Repeat only the stretch of lines below that runs from the line with "(** [StudentTGen] by" through the line with "intros Hn. split.", unaltered.

______

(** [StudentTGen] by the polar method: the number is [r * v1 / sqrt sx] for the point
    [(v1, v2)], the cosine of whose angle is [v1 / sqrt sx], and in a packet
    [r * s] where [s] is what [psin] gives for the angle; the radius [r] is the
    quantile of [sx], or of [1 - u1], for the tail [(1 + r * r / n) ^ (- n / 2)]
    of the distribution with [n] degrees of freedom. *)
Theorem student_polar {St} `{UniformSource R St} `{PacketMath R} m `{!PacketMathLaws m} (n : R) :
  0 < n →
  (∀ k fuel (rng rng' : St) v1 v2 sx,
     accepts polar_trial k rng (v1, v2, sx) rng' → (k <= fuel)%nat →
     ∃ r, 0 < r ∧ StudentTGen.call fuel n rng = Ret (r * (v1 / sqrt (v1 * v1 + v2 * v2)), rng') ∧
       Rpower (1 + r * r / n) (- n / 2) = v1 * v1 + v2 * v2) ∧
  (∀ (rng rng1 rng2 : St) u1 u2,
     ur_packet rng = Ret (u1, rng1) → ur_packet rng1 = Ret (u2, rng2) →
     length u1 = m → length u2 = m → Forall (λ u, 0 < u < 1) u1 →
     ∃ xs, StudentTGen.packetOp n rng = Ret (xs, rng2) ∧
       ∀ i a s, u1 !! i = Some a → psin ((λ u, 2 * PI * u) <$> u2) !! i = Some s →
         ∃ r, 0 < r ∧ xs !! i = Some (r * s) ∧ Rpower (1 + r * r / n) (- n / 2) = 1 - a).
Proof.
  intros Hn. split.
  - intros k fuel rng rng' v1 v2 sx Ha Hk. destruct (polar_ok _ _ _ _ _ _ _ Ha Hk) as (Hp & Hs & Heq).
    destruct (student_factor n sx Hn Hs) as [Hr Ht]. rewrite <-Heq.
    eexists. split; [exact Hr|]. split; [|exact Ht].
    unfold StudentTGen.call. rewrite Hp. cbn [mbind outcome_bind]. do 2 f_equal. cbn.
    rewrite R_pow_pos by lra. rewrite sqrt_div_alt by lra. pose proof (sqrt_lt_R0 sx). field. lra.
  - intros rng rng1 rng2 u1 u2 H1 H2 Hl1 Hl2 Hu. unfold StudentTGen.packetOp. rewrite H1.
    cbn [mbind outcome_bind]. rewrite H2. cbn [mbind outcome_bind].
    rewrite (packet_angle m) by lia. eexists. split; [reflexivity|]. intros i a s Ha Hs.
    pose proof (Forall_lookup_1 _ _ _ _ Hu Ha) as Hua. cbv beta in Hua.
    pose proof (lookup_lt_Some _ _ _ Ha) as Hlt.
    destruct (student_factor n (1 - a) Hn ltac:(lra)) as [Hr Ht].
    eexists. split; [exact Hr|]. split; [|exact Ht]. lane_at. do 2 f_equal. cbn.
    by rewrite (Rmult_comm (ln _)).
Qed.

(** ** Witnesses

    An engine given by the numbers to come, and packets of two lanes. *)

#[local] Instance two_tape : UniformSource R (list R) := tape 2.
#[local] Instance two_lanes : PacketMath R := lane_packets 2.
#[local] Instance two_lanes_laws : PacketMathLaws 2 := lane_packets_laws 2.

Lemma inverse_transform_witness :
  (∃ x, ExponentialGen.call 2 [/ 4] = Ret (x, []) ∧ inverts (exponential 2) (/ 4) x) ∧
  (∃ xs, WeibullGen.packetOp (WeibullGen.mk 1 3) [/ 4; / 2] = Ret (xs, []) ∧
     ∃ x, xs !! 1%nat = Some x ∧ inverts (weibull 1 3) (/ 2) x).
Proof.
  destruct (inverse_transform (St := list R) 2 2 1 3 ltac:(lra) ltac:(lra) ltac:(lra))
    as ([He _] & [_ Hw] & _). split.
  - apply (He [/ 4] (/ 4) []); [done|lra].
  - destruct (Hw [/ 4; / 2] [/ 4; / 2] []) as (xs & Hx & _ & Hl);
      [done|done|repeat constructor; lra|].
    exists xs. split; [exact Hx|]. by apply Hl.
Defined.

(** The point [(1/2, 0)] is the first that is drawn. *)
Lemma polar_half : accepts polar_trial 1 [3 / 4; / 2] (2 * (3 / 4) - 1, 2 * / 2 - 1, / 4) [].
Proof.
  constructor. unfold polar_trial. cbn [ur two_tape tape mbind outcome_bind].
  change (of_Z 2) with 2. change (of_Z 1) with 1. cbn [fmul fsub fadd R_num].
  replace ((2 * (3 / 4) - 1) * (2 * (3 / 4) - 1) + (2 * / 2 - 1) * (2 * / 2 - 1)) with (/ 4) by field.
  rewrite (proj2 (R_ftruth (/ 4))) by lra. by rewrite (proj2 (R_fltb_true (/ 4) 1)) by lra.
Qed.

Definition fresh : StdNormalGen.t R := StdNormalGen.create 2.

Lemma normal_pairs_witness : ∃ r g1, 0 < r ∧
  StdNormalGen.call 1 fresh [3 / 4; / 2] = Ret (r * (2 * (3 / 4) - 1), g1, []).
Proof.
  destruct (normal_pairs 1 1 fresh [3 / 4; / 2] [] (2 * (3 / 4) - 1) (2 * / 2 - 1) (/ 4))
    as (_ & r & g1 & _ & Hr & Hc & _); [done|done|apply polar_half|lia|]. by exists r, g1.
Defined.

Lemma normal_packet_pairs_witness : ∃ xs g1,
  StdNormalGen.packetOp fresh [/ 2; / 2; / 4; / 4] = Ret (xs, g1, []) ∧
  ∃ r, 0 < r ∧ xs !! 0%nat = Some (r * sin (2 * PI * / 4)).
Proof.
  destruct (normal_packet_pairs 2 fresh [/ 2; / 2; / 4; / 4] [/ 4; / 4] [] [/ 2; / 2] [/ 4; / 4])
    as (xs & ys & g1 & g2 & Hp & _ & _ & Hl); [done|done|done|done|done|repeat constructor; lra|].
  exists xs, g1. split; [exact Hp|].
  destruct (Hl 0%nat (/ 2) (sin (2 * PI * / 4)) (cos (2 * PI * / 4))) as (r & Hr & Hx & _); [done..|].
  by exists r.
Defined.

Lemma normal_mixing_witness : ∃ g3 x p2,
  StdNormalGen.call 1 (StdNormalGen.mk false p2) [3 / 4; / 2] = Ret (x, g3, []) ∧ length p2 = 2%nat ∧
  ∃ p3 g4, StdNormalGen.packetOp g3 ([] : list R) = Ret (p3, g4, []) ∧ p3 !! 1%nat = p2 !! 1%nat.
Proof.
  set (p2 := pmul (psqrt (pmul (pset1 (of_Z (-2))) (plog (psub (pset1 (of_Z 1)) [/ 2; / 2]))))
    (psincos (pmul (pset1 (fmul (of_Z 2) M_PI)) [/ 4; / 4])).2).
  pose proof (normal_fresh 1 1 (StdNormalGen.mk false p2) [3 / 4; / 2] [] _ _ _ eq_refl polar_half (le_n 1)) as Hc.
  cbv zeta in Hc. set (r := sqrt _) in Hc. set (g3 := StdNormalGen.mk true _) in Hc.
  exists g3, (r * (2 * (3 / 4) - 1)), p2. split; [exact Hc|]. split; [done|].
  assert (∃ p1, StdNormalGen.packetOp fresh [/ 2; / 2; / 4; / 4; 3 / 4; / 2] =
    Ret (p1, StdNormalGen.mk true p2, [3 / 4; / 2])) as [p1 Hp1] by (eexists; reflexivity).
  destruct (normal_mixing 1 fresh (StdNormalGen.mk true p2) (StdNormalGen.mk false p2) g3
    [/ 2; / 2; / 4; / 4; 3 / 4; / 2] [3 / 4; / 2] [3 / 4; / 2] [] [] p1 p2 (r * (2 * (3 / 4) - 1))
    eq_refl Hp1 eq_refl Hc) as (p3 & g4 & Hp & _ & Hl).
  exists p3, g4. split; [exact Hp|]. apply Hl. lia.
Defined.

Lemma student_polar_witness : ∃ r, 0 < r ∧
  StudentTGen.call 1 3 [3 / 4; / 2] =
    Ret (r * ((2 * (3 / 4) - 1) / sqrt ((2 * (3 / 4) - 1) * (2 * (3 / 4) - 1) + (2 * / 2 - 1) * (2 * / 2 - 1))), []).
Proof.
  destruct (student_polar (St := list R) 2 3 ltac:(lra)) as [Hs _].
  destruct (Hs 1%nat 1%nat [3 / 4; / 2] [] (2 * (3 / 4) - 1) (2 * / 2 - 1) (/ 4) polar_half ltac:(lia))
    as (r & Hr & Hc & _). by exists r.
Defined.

______

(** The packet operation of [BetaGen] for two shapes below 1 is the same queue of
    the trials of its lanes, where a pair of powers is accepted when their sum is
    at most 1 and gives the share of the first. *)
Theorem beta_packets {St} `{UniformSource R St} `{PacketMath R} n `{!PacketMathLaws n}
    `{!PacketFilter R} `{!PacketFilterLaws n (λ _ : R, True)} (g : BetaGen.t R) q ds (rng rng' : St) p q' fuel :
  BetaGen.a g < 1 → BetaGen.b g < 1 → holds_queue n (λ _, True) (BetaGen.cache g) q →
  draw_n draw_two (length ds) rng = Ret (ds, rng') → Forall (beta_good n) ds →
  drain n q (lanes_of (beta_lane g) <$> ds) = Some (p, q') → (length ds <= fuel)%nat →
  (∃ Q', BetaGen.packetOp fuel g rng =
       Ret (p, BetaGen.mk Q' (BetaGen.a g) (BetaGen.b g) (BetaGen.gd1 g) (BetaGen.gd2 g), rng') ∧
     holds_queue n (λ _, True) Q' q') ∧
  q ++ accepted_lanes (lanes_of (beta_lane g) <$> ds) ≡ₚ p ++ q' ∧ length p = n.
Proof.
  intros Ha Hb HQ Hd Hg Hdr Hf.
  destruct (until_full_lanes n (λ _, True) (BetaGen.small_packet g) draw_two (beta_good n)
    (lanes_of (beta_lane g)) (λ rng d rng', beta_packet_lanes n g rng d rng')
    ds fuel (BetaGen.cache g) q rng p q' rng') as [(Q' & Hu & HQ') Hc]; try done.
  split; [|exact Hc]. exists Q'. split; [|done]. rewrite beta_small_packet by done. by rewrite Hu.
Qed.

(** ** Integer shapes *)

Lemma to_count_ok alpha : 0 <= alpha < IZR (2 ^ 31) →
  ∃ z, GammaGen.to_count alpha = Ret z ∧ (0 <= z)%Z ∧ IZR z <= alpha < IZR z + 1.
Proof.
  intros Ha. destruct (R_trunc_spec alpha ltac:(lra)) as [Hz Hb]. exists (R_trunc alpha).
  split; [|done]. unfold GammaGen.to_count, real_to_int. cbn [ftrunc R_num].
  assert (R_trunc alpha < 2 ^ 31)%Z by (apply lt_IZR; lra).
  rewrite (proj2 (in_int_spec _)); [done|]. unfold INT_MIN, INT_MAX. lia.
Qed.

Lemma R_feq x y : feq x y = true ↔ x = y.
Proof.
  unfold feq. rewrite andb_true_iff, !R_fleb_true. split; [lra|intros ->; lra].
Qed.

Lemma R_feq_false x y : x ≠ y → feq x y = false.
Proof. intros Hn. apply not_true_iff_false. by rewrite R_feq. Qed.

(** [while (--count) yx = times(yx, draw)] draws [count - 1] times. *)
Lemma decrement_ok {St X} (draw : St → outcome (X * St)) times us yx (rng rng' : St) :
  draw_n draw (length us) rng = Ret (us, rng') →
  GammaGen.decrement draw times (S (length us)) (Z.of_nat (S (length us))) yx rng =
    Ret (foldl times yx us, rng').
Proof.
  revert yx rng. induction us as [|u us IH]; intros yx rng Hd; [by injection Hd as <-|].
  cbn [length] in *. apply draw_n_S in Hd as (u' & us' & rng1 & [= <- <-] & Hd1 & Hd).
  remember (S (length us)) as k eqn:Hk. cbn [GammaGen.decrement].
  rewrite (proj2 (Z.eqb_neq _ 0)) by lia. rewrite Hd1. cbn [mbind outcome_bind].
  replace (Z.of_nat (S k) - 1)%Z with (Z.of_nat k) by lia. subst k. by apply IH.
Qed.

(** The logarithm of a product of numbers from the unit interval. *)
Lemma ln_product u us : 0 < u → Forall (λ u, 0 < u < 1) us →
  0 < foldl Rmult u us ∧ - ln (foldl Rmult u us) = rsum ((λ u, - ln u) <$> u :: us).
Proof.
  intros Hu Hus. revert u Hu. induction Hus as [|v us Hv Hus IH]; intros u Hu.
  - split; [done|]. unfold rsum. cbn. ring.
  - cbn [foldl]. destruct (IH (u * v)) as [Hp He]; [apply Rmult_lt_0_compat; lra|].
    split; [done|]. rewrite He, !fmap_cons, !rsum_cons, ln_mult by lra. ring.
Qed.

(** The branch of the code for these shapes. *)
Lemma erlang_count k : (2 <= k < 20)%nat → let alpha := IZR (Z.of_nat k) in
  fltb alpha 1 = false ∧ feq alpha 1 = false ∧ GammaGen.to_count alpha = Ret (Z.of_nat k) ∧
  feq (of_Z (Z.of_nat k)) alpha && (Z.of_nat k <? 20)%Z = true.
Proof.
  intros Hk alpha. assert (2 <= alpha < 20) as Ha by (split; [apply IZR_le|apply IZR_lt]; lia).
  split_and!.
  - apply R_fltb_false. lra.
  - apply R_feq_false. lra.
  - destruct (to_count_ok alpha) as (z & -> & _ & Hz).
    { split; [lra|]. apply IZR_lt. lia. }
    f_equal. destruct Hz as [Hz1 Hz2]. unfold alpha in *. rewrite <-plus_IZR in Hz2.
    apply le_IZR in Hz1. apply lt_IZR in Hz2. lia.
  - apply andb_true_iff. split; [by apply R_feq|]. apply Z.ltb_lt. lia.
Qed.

______

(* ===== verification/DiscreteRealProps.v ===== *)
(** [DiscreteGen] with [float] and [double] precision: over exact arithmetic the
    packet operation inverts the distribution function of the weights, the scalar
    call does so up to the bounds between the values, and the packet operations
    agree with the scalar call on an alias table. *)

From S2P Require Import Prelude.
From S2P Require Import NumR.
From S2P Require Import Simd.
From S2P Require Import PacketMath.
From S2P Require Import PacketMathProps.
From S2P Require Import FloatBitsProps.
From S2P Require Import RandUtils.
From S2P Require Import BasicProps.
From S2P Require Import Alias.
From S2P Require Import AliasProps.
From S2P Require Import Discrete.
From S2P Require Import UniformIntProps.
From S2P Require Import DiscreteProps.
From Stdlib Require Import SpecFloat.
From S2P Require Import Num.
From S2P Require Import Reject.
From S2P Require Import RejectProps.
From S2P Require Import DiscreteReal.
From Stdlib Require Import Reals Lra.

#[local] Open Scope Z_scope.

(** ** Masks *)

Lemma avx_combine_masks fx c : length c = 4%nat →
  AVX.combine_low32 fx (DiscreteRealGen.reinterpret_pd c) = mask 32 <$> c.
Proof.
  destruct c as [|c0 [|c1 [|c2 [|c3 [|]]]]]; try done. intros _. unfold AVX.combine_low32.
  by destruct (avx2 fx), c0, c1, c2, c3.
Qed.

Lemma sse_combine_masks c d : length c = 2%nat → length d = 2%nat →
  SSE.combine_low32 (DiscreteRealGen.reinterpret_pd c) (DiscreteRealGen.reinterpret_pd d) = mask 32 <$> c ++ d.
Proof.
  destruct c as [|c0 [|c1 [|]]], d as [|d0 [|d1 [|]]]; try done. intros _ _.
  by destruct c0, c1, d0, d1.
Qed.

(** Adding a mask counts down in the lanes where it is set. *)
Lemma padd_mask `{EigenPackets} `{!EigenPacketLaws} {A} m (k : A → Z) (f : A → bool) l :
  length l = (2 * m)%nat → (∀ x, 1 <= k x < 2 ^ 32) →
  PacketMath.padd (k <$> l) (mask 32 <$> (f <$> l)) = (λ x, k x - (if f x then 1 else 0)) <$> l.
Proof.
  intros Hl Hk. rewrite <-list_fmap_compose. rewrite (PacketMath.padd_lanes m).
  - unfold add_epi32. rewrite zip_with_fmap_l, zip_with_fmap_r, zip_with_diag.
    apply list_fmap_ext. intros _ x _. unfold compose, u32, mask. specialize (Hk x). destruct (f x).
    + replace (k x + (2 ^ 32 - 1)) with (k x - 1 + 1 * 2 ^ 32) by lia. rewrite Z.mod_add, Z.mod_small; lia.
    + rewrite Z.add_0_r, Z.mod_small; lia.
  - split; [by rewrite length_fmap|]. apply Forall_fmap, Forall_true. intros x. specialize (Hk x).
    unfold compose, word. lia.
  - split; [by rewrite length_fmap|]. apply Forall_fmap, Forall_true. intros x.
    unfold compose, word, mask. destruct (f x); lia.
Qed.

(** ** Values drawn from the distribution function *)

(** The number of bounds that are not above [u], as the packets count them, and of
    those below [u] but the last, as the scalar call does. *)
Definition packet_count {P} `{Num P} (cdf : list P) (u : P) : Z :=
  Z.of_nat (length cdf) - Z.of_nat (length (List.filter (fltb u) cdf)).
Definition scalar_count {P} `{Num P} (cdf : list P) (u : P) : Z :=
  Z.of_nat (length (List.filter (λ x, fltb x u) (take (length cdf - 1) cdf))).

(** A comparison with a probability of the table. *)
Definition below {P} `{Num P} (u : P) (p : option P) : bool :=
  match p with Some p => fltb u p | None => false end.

______

## Answer for the task
(** [StudentTGen] by the polar method: the number is [r * v1 / sqrt sx] for the point
    [(v1, v2)], the cosine of whose angle is [v1 / sqrt sx], and in a packet
    [r * s] where [s] is what [psin] gives for the angle; the radius [r] is the
    quantile of [sx], or of [1 - u1], for the tail [(1 + r * r / n) ^ (- n / 2)]
    of the distribution with [n] degrees of freedom. *)
Theorem student_polar {St} `{UniformSource R St} `{PacketMath R} m `{!PacketMathLaws m} (n : R) :
  0 < n →
  (∀ k fuel (rng rng' : St) v1 v2 sx,
     accepts polar_trial k rng (v1, v2, sx) rng' → (k <= fuel)%nat →
     ∃ r, 0 < r ∧ StudentTGen.call fuel n rng = Ret (r * (v1 / sqrt (v1 * v1 + v2 * v2)), rng') ∧
       Rpower (1 + r * r / n) (- n / 2) = v1 * v1 + v2 * v2) ∧
  (∀ (rng rng1 rng2 : St) u1 u2,
     ur_packet rng = Ret (u1, rng1) → ur_packet rng1 = Ret (u2, rng2) →
     length u1 = m → length u2 = m → Forall (λ u, 0 < u < 1) u1 →
     ∃ xs, StudentTGen.packetOp n rng = Ret (xs, rng2) ∧
       ∀ i a s, u1 !! i = Some a → psin ((λ u, 2 * PI * u) <$> u2) !! i = Some s →
         ∃ r, 0 < r ∧ xs !! i = Some (r * s) ∧ Rpower (1 + r * r / n) (- n / 2) = 1 - a).
Proof.
  intros Hn. split.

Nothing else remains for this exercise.